After He Fangmei was criminally detained, on March 20, 2019, she was deprived of access to a lawyer of her own or her family’s choice for three-and-a-half months, a violation of her rights according to both Chinese law (Article 32, Criminal Procedure Law) and international human rights standards. In denying a lawyer’s request to meet with Ms. He in early June, Huixian authorities specifically claimed that a visit would “endanger national security,” a pretext often used by Chinese authorities without valid legal basis to deprive rights defenders of legal counsel. A lawyer finally was able to meet with Ms. He on July 5, 2019, just days after her case had been transferred to Huixian City People’s Procuratorate. Following investigation into the charges against Ms. He, the procuratorate indicted He on July 26, 2019 and assigned the case for prosecution to Huixian City People’s Court. According to the indictment, prosecutors accused Ms. He of “picking quarrels” for soliciting for donations, shouting slogans outside the Beijing offices of two government departments, and unfurling a banner with slogans and disseminating it on overseas websites.  

The above circumstances constitute violations of Ms. He’s rights guaranteed under Category III of the International Covenant on Civil and Political Rights (Article 9) and the Universal Declaration of Human Rights (Article 9).

Background on faulty vaccines

The issues with faulty vaccines that spurred Ms. He’s rights-defense advocacy involve one of the most significant public health scandals in China in recent years. Following the outbreak of allegations and a subsequent government investigation of the matter, Changsheng Biotechnology, a vaccine manufacturer based in China’s northern province of Jilin, was found to have sold 250,000 defective vaccines and fabricated inspections dating back to 2014. The state-owned Wuhan Institute of Biological Products, another major vaccine producer, was also found to be have been producing faulty inoculations for infants. In response to the scandal, Chinese authorities dismissed dozens of officials from these companies and levied fines on the manufacturers.
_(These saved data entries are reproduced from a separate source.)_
(** ** Secrets with generated keys *)
(** A Secret that is there is left as it is. *)
Lemma patch_self (o : resource) : (o_key o).1.1 = Secret → patch_of Secret o o = Ok o.
Proof.
  intros Hk. cbn. unfold assign_patch, assign. f_equal. destruct o as [k v c l a t b s]. unfold with_body. cbn. f_equal.
  apply map_eq. intros q. rewrite lookup_copy_fields. by destruct (decide _).
Qed.
Lemma generated_kept owner k what render w e :
  quiet w → w_objects w !! k = Some e → o_key e = k → k.1.1 = Secret → o_annotations e !! AnnotationVersions = None →
  reconcile_generated marshal unmarshal owner k what render w = (w, Ok tt).
Proof.
  intros Hq He Hk Hs Hv. unfold reconcile_generated. unfold bind at 1, attempt at 1. rewrite Get_quiet by done. rewrite He.
  rewrite (bind_ok (ret e) _ w w e eq_refl). apply wrapM_ok. unfold Reconcile. apply wrapM_ok. unfold reconcile. apply wrapM_ok.
  rewrite Hk, Hs. cbn [implemented negb].
  rewrite (bind_ok _ _ w w (e, e)).
  2: { apply wrapM_ok. unfold EnsureDeployed, bind, attempt. rewrite Hk, Get_quiet by done. by rewrite He. }
  rewrite (bind_ok _ _ w w e). 2: { apply wrapM_ok. unfold lift. by rewrite patch_self by (by rewrite Hk). }
  apply wrapM_ok. unfold EnsureUpdated. rewrite (bind_ok _ _ w w e) by done.
  assert (lift (getVersionsAnnotation unmarshal (o_annotations e)) w = (w, Ok ∅)) as Hve.
  { unfold lift, getVersionsAnnotation. by rewrite Hv. }
  rewrite (bind_ok _ _ w w ∅ Hve), (bind_ok _ _ w w ∅ Hve). rewrite decide_False by (intros Hne; by apply Hne).
  rewrite (bind_ok _ _ w w e); [done|]. apply wrapM_ok. unfold client_Patch, write. rewrite quiet_request by done.
  rewrite Hk, He, patched_same. unfold store. by rewrite decide_True.
Qed.
(** One that is not there is created. *)
Lemma writes_generated (F : key → Prop) owner k what render :
  F k → (∀ d, render = Ok d → o_key d = k) →
  writes F (reconcile_generated marshal unmarshal owner k what render) (λ _, True).
Proof.
  intros Hk Hr. unfold reconcile_generated. eapply writes_bind; [apply writes_attempt, writes_Get|]. intros got Hgot.
  eapply writes_bind with (Q := λ d, o_key d = k).
  - destruct got as [o|e]; [by apply writes_ret|]. destruct (IsNotFound e); [|apply writes_fail]. by apply writes_wrapM, writes_lift.
  - intros d Hd. apply writes_wrapM, writes_Reconcile. by rewrite Hd.
Qed.
(** The start of a reconciliation, and what is left to do with the values. *)
Lemma run_split x :
  in_step x →
  ∃ y, in_step y ∧ moved (λ _, False) x y ∧
    ((run x).1 = y ∧ (∀ res, (run x).2 ≠ Ok res) ∨
     ∃ gpu cv0, BuildSlurmClusterFrom y.1 (workload_prefix (w_objects y.2) (o_namespace y.1) (o_name y.1)) = Ok cv0 ∧
       run x = reconcile_with marshal unmarshal now order inst polls (with_ClusterWithGPU gpu cv0) y).
Proof.
  intros Hx. destruct (setUp_run _ Hx) as ([c1 w1] & Hset & Hx1 & Hm1). exists (c1, w1). split; [done|]. split; [done|].
  unfold cluster_reconcile. rewrite (bind_ok _ _ _ _ _ Hset). destruct (build_values_quiet c1 w1 (proj1 Hx1)) as (r & Hb & Hcv).
  destruct r as [cv|e|h]; cycle 1. 1, 2: unfold bind; rewrite Hb; by left.
  right. destruct (Hcv cv eq_refl) as (gpu & cv0 & Hv & ->). exists gpu, cv0. split; [done|]. by rewrite (bind_ok _ _ _ _ _ Hb).
Qed.
Lemma run_follows (F : key → Prop) (J : gmap key resource → Prop) x :
  (∀ i, F i → i.1.1 ≠ SlurmCluster) →
  (∀ m1 m2, (∀ i, ¬ F i → i.1.1 ≠ SlurmCluster → m1 !! i = m2 !! i) → J m1 → J m2) →
  (∀ i, i.1.1 ≠ SlurmCluster → i.1.1 ≠ Secret → F i) →
  (∀ n, n ∈ other_secrets (o_name x.1) → F (Secret, o_namespace x.1, n)) →
  (∀ owner k what render, k.1.1 = Secret → (∀ d, render = Ok d → o_key d = k) →
    follows F J (on_cluster (reconcile_generated marshal unmarshal owner k what render)) (λ _, True)) →
  in_step x → J (w_objects x.2) → in_step (run x).1 ∧ moved F x (run x).1.
Proof.
  intros HF HJ HFo HFs Hgen Hx Hj. destruct (run_split x Hx) as (y & Hy & Hm & Hrun).
  assert (moved F x y) as Hm' by (by eapply moved_mono; [|exact Hm]).
  destruct Hrun as [[-> _]|(gpu & cv0 & Hv & ->)]; [done|]. apply values_built, (built_gpu _ _ gpu) in Hv as [Hns Hn _ _ Hctl Hlog].
  assert (J (w_objects y.2)) as Hjy by (eapply moved_J; [done|apply Hx|done|done]).
  destruct (follow_reconcile marshal unmarshal now order inst polls F HF J HJ HFo (with_ClusterWithGPU gpu cv0)) with (x := y) as (Hin & Hmv & _);
    [|done|done|done|done|done|].
  - rewrite Hns, Hn. unfold o_name, o_namespace. destruct Hm as (-> & _). apply HFs.
  - split; [done|by apply (moved_trans _ _ y)].
Qed.
(** Also when the cluster is not reconciled: it is being deleted, or is already being reconciled. *)
Lemma Reconcile_world ns name st w cl :
  quiet w → filed w → w_objects w !! (SlurmCluster, ns, name) = Some cl → in_step (run (with_defaults cl, w)).1 →
  ((run_all ns name (st, w)).1).2 = w ∨ ((run_all ns name (st, w)).1).2 = (run (with_defaults cl, w)).1.2.
Proof.
  intros Hq Hf Hcl Hx. destruct (has_field (o_body (with_defaults cl)) ["metadata"; "deletionTimestamp"]) eqn:Hdel.
  { left. unfold SlurmCluster_Reconcile, bind, attempt, on_cluster. rewrite Get_quiet by done. rewrite Hcl. cbv iota beta zeta.
    fold (with_defaults cl). by rewrite Hdel. }
  destruct (decide (buildKey "slurm.nebius.ai/v1, Kind=SlurmCluster" ns name ∈ st)) as [Hin|Hst].
  - left. unfold SlurmCluster_Reconcile, bind at 1, attempt at 1, on_cluster at 1. rewrite Get_quiet by done. rewrite Hcl. cbv iota beta zeta.
    fold (with_defaults cl). rewrite Hdel. unfold cluster_reconcile_sync, bind at 1, attempt at 1, wrapM at 1, state_Present.
    rewrite bool_decide_eq_true_2.
    2: { unfold o_namespace, o_name. cbn [o_key with_defaults with_body]. by rewrite (Hf _ _ Hcl). }
    unfold bind, attempt, on_cluster. cbn [wrap_err]. by rewrite refresh_quiet.
  - right. destruct (run (with_defaults cl, w)) as [x' r] eqn:Hrun. by destruct (Reconcile_run ns name st w cl x' r) as [-> _].
Qed.
(** C10: keys are generated once.  With no other client and no failing request, a reconciliation of a cluster, whatever its outcome, leaves every
    Secret that exists exactly as it is, resource version included, but for the four that the controller keeps equal to what it
    renders or creates (slurmdbd's configuration, the default [sssd.conf], the two passwords of MariaDB) and for Secrets with a versions
    annotation, which these never have: the munge key, the JWT key and the host keys are never generated again. *)
Theorem secrets_kept (ns name : string) (st : gset string) (w : cluster_state) (cl : resource) (k : key) (e : resource) :
  quiet w → filed w → w_objects w !! (SlurmCluster, ns, name) = Some cl →
  k.1.1 = Secret → w_objects w !! k = Some e → o_annotations e !! AnnotationVersions = None →
  (k.1.2 = ns → k.2 ∉ other_secrets name) →
  w_objects ((SlurmCluster_Reconcile marshal unmarshal now order inst polls ns name (st, w)).1).2 !! k = Some e.
Proof.
  intros Hq Hf Hcl Hk He Hv Hn. pose proof (in_step_got _ _ _ _ Hq Hf Hcl) as Hx. pose proof (Hf _ _ He) as Hke. pose proof (Hf _ _ Hcl) as Hkc.
  set (F := λ i : key, i.1.1 ≠ SlurmCluster ∧ i ≠ k). set (J := λ m : gmap key resource, m !! k = Some e).
  assert (¬ F k) as HFk by (by intros [_ ?]). assert (k.1.1 ≠ SlurmCluster) as Hkn by (by rewrite Hk).
  destruct (run_follows F J (with_defaults cl, w)) as [Hx' (_ & Hfr & _)].
  - by intros i [? _].
  - intros m1 m2 Hm Hj. unfold J in *. by rewrite <-Hm.
  - intros i Hi Hs. split; [done|]. intros ->. done.
  - assert (o_name (with_defaults cl) = name ∧ o_namespace (with_defaults cl) = ns) as [Hcn Hcns].
    { unfold o_name, o_namespace. cbn [o_key with_defaults with_body]. by rewrite Hkc. }
    cbn [fst]. rewrite Hcn, Hcns. intros n Hin. split; [done|]. intros <-. by apply Hn.
  - intros owner k' what render Hk' Hr. destruct (decide (k' = k)) as [->|Hne].
    + intros [c w1] Hx1 Hj. unfold on_cluster. rewrite (generated_kept owner k what render w1 e (proj1 Hx1) Hj Hke Hk Hv).
      split; [done|]. split; [apply moved_refl|done].
    + apply follows_on_cluster; [by intros i [? _]|]. apply writes_generated; [|done]. split; [by rewrite Hk'|done].
  - done.
  - done.
  - destruct (Reconcile_world ns name st w cl Hq Hf Hcl Hx') as [-> | ->]; [done|]. rewrite Hfr; [done|done|].
    cbn. rewrite Hkc. by intros ->.
Qed.

(** ** The phase *)
(** What the phase stands for: each workload is in maintenance, disabled, or has the pods it should have. *)
Definition controllers_available (cv : values_SlurmCluster) (m : gmap key resource) : Prop :=
  IsMaintenanceActive (ctl_Maintenance (sc_NodeController cv)) = true ∨
  ∃ sts, m !! controller_key cv = Some sts ∧ ReadyReplicas sts = sts_Replicas (ctl_StatefulSet (sc_NodeController cv)).
Definition login_available (cv : values_SlurmCluster) (m : gmap key resource) : Prop :=
  IsMaintenanceActive (lg_Maintenance (sc_NodeLogin cv)) = true ∨
  ∃ sts, m !! login_key cv = Some sts ∧ AvailableReplicas sts = sts_Replicas (lg_StatefulSet (sc_NodeLogin cv)).
Definition target_replicas (cv : values_SlurmCluster) (d : resource) : Z :=
  default (dep_Replicas (acc_Deployment (sc_NodeAccounting cv))) (field_optint (o_body d) ["spec"; "replicas"]).
(** Accounting: with a database of the operator's own, that database and the grant on it are ready too.  An external database is not looked at. *)
Definition accounting_available (cv : values_SlurmCluster) (m : gmap key resource) : Prop :=
  let db k := (k, sc_Namespace cv, BuildMariaDbName (sc_Name cv)) : key in
  IsMaintenanceActive (acc_Maintenance (sc_NodeAccounting cv)) = true ∨ acc_Enabled (sc_NodeAccounting cv) = false ∨
  ∃ d, m !! accounting_key cv = Some d ∧ AvailableReplicas d ≠ 0%Z ∧ AvailableReplicas d = target_replicas cv d ∧
    (acc_MariaDbEnabled (sc_NodeAccounting cv) = true → ∃ mariaDb grant, m !! db MariaDB = Some mariaDb ∧ m !! db Grant = Some grant ∧
       isConditionReady (Status_Conditions mariaDb) "Ready" = true ∧ isConditionReady (Status_Conditions grant) "Ready" = true).
(** What the validation of accounting asks for: the database of the operator even where there is none. *)
Definition accounting_validated (cv : values_SlurmCluster) (m : gmap key resource) : Prop :=
  let db k := (k, sc_Namespace cv, BuildMariaDbName (sc_Name cv)) : key in
  IsMaintenanceActive (acc_Maintenance (sc_NodeAccounting cv)) = true ∨ acc_Enabled (sc_NodeAccounting cv) = false ∨
  acc_MariaDbEnabled (sc_NodeAccounting cv) = true ∧
  ∃ d mariaDb grant, m !! accounting_key cv = Some d ∧ m !! db MariaDB = Some mariaDb ∧ m !! db Grant = Some grant ∧
    isConditionReady (Status_Conditions mariaDb) "Ready" = true ∧ isConditionReady (Status_Conditions grant) "Ready" = true ∧
    AvailableReplicas d ≠ 0%Z ∧ AvailableReplicas d = target_replicas cv d.
Definition sconfig_available (cv : values_SlurmCluster) (m : gmap key resource) : Prop :=
  ∃ d n, m !! sconfig_key cv = Some d ∧ field_optint (o_body d) ["spec"; "replicas"] = Some n ∧ AvailableReplicas d = n.
Definition available (cv : values_SlurmCluster) (m : gmap key resource) : Prop :=
  Forall (λ P, P cv m) [controllers_available; login_available; accounting_available; sconfig_available].
Definition validated (cv : values_SlurmCluster) (m : gmap key resource) : Prop :=
  Forall (λ P, P cv m) [controllers_available; login_available; accounting_validated; sconfig_available].
(** Accounting runs outside maintenance, and not with a database of the operator's. *)
Definition external_database (cv : values_SlurmCluster) : Prop :=
  acc_Enabled (sc_NodeAccounting cv) = true ∧ acc_MariaDbEnabled (sc_NodeAccounting cv) = false ∧
  IsMaintenanceActive (acc_Maintenance (sc_NodeAccounting cv)) = false.
Lemma accounting_validated_iff cv m : accounting_validated cv m ↔ accounting_available cv m ∧ ¬ external_database cv.
Proof.
  unfold accounting_validated, accounting_available, external_database. cbv zeta. split.
  - intros [Hx|[Hx|(Hx & d & mariaDb & grant & ? & ? & ? & ? & ? & ? & ?)]]; rewrite Hx; split; naive_solver.
  - destruct (IsMaintenanceActive _); [naive_solver|]. destruct (acc_Enabled _); [|naive_solver].
    destruct (acc_MariaDbEnabled _); [|by intros [_ []]]. intros [[?|[?|(d & ? & ? & ? & Hdb)]] _]; [done..|].
    destruct (Hdb eq_refl) as (mariaDb & grant & ? & ? & ? & ?). right. right. split; [done|]. exists d, mariaDb, grant. by split_and!.
Qed.
Lemma validated_iff cv m : validated cv m ↔ available cv m ∧ ¬ external_database cv.
Proof. unfold validated, available. rewrite !Forall_cons, accounting_validated_iff, !Forall_nil. tauto. Qed.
In June, China’s legislature passed a law on vaccine administration in response to the scandal, to go into effect on December 1, 2019. The law was one of the demands of the Ms. He and the families’ campaign. 

VI. Indicate internal steps, including domestic remedies, taken especially with the legal and administrative authorities, particularly for the purpose of establishing the detention and, as appropriate, their results or the reasons why such steps or remedies were ineffective or why they were not taken.

After He Fangmei was taken into custody in March 2019, her husband, Li Xin, attempted to apply for an administrative appeal of her detention. However, Xinxiang City Public Security officials said that such an application required a handprint from He Fangmei, which would grant Li power of attorney to file an appeal. The handprint was not possible to obtain, however, since Ms. He at the time was being fully deprived of visitors, so Mr. Li was unable to file an appeal. 

After Ms. He’s case was transferred to the Huixian City People’s Procuratorate, in July 2019, her lawyer applied for her release on “bail pending investigation,” but the procuratorate refused this request. He applied again in August after she was indicted, but the request was again denied.

Mr. Li has sent complaints about Ms. He’s detention both electronically and through the post to several central authorities, all to no avail, including to Chinese President Xi Jinping, Premier Li Keqiang, the Ministry of Public Security, the Supreme People’s Court, the Central Commission for Discipline Inspection, and the National Letters and Visits Bureau. Reportedly, these materials were sent by central authorities to a local body in Huixian, the Chenguanzhen Letters and Visits Office, potentially placing Mr. Li under threat of further reprisal from local authorities.